Let us begin by considering some public opinion evidence that we recently updated for Carleton University's Canada-US Project. By a wide margin (more than 2:1), Canadians think we are becoming more, rather than less like the United States. This conclusion is consistent with our empirical tests of value changes over the past decade, and largely resonant with the "post-materialist" models which see value convergence occurring in most of the advanced Western world. In fact, one would be hard pressed to find two countries with more similar value systems than Canada and the United States. The second part of the question shows the rub. By an even larger margin (8:1) Canadians say they would like to become less like the United States, rather than more similar. So why does a country which Canadians readily acknowledge to be our best friend and ally (roughly 7 in 10 in agreement) and which displays broad normative resonance, engender such a wilful desire to diverge?

I am not generally fond of psychological explanations for social facts, but Freud spoke of the narcissism of small differences. In this case the insecurities of the smaller and somewhat neglected neighbour stimulate a magnified sense of difference. This irrationality imposes a challenge for Canada's political leaders: they must negotiate a delicate equilibrium of intimacy and difference. Despite the fact that we find Canadians close to unanimous (95 per cent) in their desire to see the federal government strengthen the relationship with the United States to at least some extent (Americans, by the way, feel the same way), heaven forbid if the leader is seen as casting Canada in an obsequious or servile position.
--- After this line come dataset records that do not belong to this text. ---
(* ===== verification/Api.v ===== *)
(** * Authorization layer and cluster API
    (crates/mobula-api/src/auth_layer.rs, audit.rs, clusters.rs, and the parts of
    settings.rs and usage.rs they call)

    A handler runs against the store and a clock and answers a response; an early
    [return] is the error of the monad. Handlers are atomic steps: the quota
    section holds the project's admission lock, and every store call is atomic. *)

From S2P Require Import Prelude Float64 Core Policy Usage Store Json Reconcile Auth Quantity Views.
#[local] Open Scope Z_scope.

(** ** Responses *)

Record ClusterView := {
  cv_id : string;
  cv_generation : Z;
  cv_desired : string;
  cv_observed_state : option string;
  cv_observed_generation : Z;
  cv_condition : option string;
  cv_project : string;
  cv_engine : string;
  cv_ray_version : string;
  cv_est_min_hourly : option f64;
  cv_est_max_hourly : option f64;
}.

(** Bodies: fixed texts, JSON values, views, and the errors whose [Display] is
    the text. *)
Inductive Body :=
| Empty
| Text (s : string)
| Json (v : Value)
| OneView (v : ClusterView)
| Views (l : list ClusterView)
| InvalidSpec (e : PolicyError)
| OverQuota (e : QuotaExceeded)
| OverBudget (e : BudgetExceeded)
| GpuViolation (e : GpuSharingViolation)
| InvalidPool (e : PoolSpecError)
| InvalidPoolQuantity (flavor resource : string) (e : QuantityError)
| InvalidAllocation (e : AllocationSpecError)
| InvalidSetting (e : SettingsError)
| BadValue (what value : string)
| PolicyBody (v : PolicyView)
| PoolBodies (l : list PoolView)
| PoolBody (v : PoolView)
| PoolUsageBody (v : PoolUsageView)
| AllocationBodies (l : list AllocationSpec)
| IdentityBody (v : IdentityResponse)
| RolesBody (v : RolesResponse)
| AssignmentBodies (l : list RoleAssignment)
| AssignmentBody (a : RoleAssignment)
| LoginBody (v : LoginResponse)
| NewTokenBody (v : CreateTokenResponse)
| TokenBodies (l : list ApiTokenView)
| UserBodies (l : list LocalUserView)
| UserBody (v : LocalUserView)
| AuditPage (v : AuditListResponse)
| AuditVerdict (v : AuditVerifyResponse)
| Csv (s : string).

Record Response := { rs_status : Z; rs_body : Body }.
Definition respond (status : Z) (body : Body) : Response := {| rs_status := status; rs_body := body |}.

Definition store_err : Response := respond 500 (Text "store error").
Definition no_such_cluster : Response := respond 404 (Text "no such cluster").
Definition forbidden : Response := respond 403 (Text "insufficient permission").

Record ApiWorld := { api_store : InMemoryStore; api_clock : nat -> Z; api_reads : nat }.
Abbreviation H := (ST ApiWorld Response).

Definition set_api_store (s : InMemoryStore) (w : ApiWorld) : ApiWorld :=
  {| api_store := s; api_clock := api_clock w; api_reads := api_reads w |}.

(** A store call whose error answers 500. *)
Definition call {A} (m : M A) : H A := fun w =>
  let '(r, s) := m (api_store w) in (map_err (fun _ => store_err) r, set_api_store s w).
Definition now_unix : H Z := fun w =>
  (Ok (api_clock w (api_reads w)), {| api_store := api_store w; api_clock := api_clock w;
                                      api_reads := S (api_reads w) |}).

(** ** Audit events (audit.rs) *)

Definition permission_str (a : PermissionType) : string :=
  match a with Read => "read" | Write => "write" | PDelete => "delete" | PAdmin => "admin" end.
Definition target_str (t : Target) : string :=
  match t with
  | TJob => "job" | TCluster => "cluster" | TService => "service" | TPool => "pool"
  | TAudit => "audit"
  end.

(** The fields the handlers set; the others are [None] or empty. *)
Definition audit_event (ts : Z) (subject : option string) (decision : AuditDecision)
    (reason action cluster : option string) (status : option Z) (required : option AuditRequired)
    (granted : list string) : AuditEvent := {|
  ae_ts := ts; ae_subject := subject; ae_decision := decision; ae_reason := reason;
  ae_action := action; ae_cluster := cluster; ae_method := None; ae_path := None;
  ae_status := status; ae_latency_ms := None; ae_required := required; ae_granted_roles := granted |}.

Section handlers.
Context `{AuditCodec}.

(** [emit]: persistence failures are swallowed. *)
Definition emit (event : AuditEvent) : H unit := fun w =>
  (Ok tt, set_api_store (snd (record_audit event (api_store w))) w).

(** ** Authorization (auth_layer.rs) *)

Definition is_public (path : string) : bool :=
  String.eqb path "/healthz" || String.eqb path "/api/v1/version"
  || String.eqb path "/api/v1/openapi.json" || String.eqb path "/docs"
  || starts_with "/docs/" path || String.eqb path "/api/v1/auth/login"
  || String.eqb path "/api/v1/auth/providers".

Definition required_permission (method : string) : PermissionType :=
  if String.eqb method "GET" || String.eqb method "HEAD" || String.eqb method "OPTIONS"
  then Read else Write.

(** [path.split(['?', '#']).next()]. *)
Fixpoint path_part (l : list ascii) : list ascii :=
  match l with
  | [] => []
  | c :: l' => if Ascii.eqb c "?" || Ascii.eqb c "#" then [] else c :: path_part l'
  end.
Following September 11th, we were all Americans. But in the aftermath of the exuberant internationalism that produced — in the minds of both Canadians and Americans — an adventurous, but the ultimately wrongheaded foreign policy of President Bush's administration, we saw an erosion of reciprocal outlooks. In many respects, America entered a new period of isolationism tantamount to the period after the Vietnam War ended. Americans once again wanted to pull the drawbridge up and cut off a hostile and unwelcoming world. The new isolationist and protectionist sentiments in the United States were mirrored in a more negative outlook on the United States by Canada (and indeed most of the external world). In this context, we witnessed the border between Canada and the United States "thicken" with the introduction of the Western Hemisphere Travel Initiative and the resulting deleterious impact this had on trade and travel. Likewise, the erstwhile longest undefended border now bristles with guns on both sides.